Jammern helfe jetzt nichts, heisst es in einem Kommentar der Neuen Zürcher Zeitung (NZZ). «Die unter Druck gesetzte Schweiz muss jetzt alles in ihrer Kraft Stehende tun, um eine wirtschaftliche Krise zu verhindern.» Die Diversifikation weg von den USA sei zum Glück bereits fortgeschritten. Jetzt gelte es erst recht, auf möglichst viele Freihandelsabkommen und deren Modernisierung zu setzen.
Die Abkommen mit Indien und dem Mercosur seien wegweisend, so die NZZ weiter. Auch mit China gelte es, die Gunst der Stunde zu nutzen. «Erst recht zwingend wird nun, das Verhältnis mit der EU zu normalisieren und mit den neuen bilateralen Verträgen den EU-Binnenmarkt für Schweizer Firmen als Heimmarkt zu sichern.» Es führe für die Schweiz kein Weg an Europa vorbei.
Steigender Druck
Die Online-Plattform Watson konstatierte steigenden Druck auf die Schweiz. Die Trump-Welt strapaziere das Erfolgsmodell, obwohl der Bundesrat nichts ausgelassen habe, um sich «einzuschleimen». Noch funktioniere das Erfolgsmodell, sich mit allen irgendwie zu arrangieren. Die Schweiz drohe aber unter die Räder zu kommen.
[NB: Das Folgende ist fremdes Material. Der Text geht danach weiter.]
Definition createMockRemoteStore (options : MockOptions)
    : Storage (gmap string string) := {|
  storage_getItem k memory :=
    if shouldFailRestore options
    then (Thrown "Error: Simulated restore failure", memory)
    else (Returned (memory !! k), memory);
  storage_setItem k value memory :=
    if shouldFailSave options
    then (Thrown "Error: Simulated save failure", memory)
    else (Returned (), <[k := value]> memory);
  storage_removeItem k memory :=
    if shouldFailClear options
    then (Thrown "Error: Simulated clear failure", memory)
    else (Returned (), delete k memory);
|}.

(** A form whose fields are all top-level: [setValue] overwrites or adds
    the field, whatever the flags. *)
#[export] Instance flat_form {V} : FormBinding (fields V) V := {
  setValue field value _ f := set_prop field value f;
  getValues f := f;
}.

Definition initial_world {V} (memory : gmap string string) (defaultValues : fields V)
    : world (gmap string string) (fields V) V :=
  {| store := memory; form := defaultValues; isRestored := false;
     isLoading := false; trace := [] |}.

End Stores.

(** ** The fixtures of the test suite *)

Module Fixtures.
Import Utils Hook Json Stores.

Definition STORAGE_TEST_KEY : string := "testKey".
Definition TEST_NAME : string := "testName".

Definition FORM_DEFAULT_VALUES : fields json :=
  [("name", JStr ""); ("email", JStr ""); ("number", JNum 0);
   ("list", JArr [JStr "item1"; JStr "item2"]);
   ("nested", JObj [("field1", JStr "value1"); ("field2", JStr "value2")])].

Definition STORAGE_DEFAULT_VALUES : fields json :=
  [("name", JStr "John Doe"); ("email", JStr "john@example.com"); ("number", JNum 2)].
Die Luzerner Zeitung stellt die Frage, ob die Diplomatie nicht ausreichend geblufft habe. Nach dem ersten Gespräch von Bundespräsidentin Karin Keller-Sutter mit Trump sei der Eindruck entstanden, die Schweiz sei «klein, aber einflussreich». Nun führe Trump der Schweiz vor Augen, wie wichtig eine Welt mit Regeln zur Konfliktlösung sei, so wie sie der Bundesrat mit der EU ausgehandelt habe.
Marignano-Vergleich
Blick.ch betitelte seinen Kommentar mit «die grösste Niederlage seit Marignano». Politische Einigkeit sei gefragt und zuverlässige Partner. Die Reihen müssten geschlossen werden, sonst seien die fetten Jahre vorbei. Die Rechte müsse sich mit der Annäherung an die EU abfinden, die Linke den Kampf gegen Freihandelsabkommen aufgeben.
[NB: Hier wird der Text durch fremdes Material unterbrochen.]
(** * The comment section of the blog: thread builder and submit handlers

    A shallow embedding of the [Comments] component
    (src/unnamed/part_003): the pure tree builder [organizeComments],
    the page loader [fetchComments] and the two submit handlers
    [handleSubmit] and [handleReplySubmit].

    The builder works on JavaScript objects that are shared by
    reference: every object it creates sits in [commentMap] under its
    own [id], and the [replies] arrays and [rootComments] hold
    references to those objects.  The embedding keeps that sharing: the
    heap is the map itself, a reference is the key of the object, and
    the arrays are lists of keys.  The nested value a caller sees is
    recovered by unfolding the heap from the roots. *)

From stdpp Require Import base option list list_numbers sorting strings gmap fin_maps.
From Stdlib Require Import ZArith Lia.

Open Scope Z_scope.
#[local] Set Warnings "-clear-no-such-hyp".

(** ** Data model *)

(** A JavaScript string as its sequence of UTF-16 code units; [length]
    and [trim] of the source work on code units. *)
Definition jsstring := list N.

(** [interface Comment], as a row arrives from the backend.  The
    optional fields [replies] and [depth] are absent on a fetched row;
    the builder adds them, see [CommentObj].  [created_at],
    [updated_at] and [deleted_at] hold the instant
    [new Date(...).getTime()] denotes, in milliseconds; [profiles] is
    the joined [username] and [avatar_url]. *)
Record Comment := mkComment {
  id : string;
  post_id : string;
  user_id : string;
  parent_id : option string;
  content : jsstring;
  created_at : Z;
  updated_at : Z;
  is_deleted : bool;
  deleted_at : option Z;
  profiles : option (string * option string);
  likes_count : Z;
  is_liked : bool
}.

(** The object [{ ...comment, replies: [], depth: 0 }] stored in
    [commentMap]; [replies] holds references, that is keys of the map. *)
Record CommentObj := mkObj {
  rec : Comment;
  replies : list string;
  depth : Z
}.

(** The nested value reachable from one reference. *)
#[warnings="-register-all"]
Inductive CommentNode :=
  Node (node_comment : Comment) (node_depth : Z) (node_replies : list CommentNode).

(** State of the second pass: the heap and the [rootComments] array. *)
Abbreviation heap := (gmap string CommentObj).
Abbreviation build_state := (heap * list string)%type.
Die Online-Ausgabe der Westschweizer Tageszeitung Le Temps stellte fest, dass eine lange Reihe ökonomischer Argumente bei einem anderen US-Präsidenten verfangen haben könnte, nicht aber bei Trump. Immerhin sei die Schweiz der sechstgrösste Investor in den USA. Vorschnell hätten sich Politik und Wirtschaft hinsichtlich einer Lösung zuversichtlich gezeigt. Die besonderen Beziehungen hätten sich aber als Schimäre erwiesen. Heute nicht auf das Schlimmste vorbereitet zu sein, sei ein schwerer Fehler.
Die Schweiz müsse die Augen öffnen und sich zwei Dinge bewusst machen: dass man mit den USA nicht mehr wie mit einem verlässlichen Partner umgehe. Ausserdem sei die Strategie, allein in den Kampf zu ziehen, ein Fehler gewesen, so die Tribune de Genève.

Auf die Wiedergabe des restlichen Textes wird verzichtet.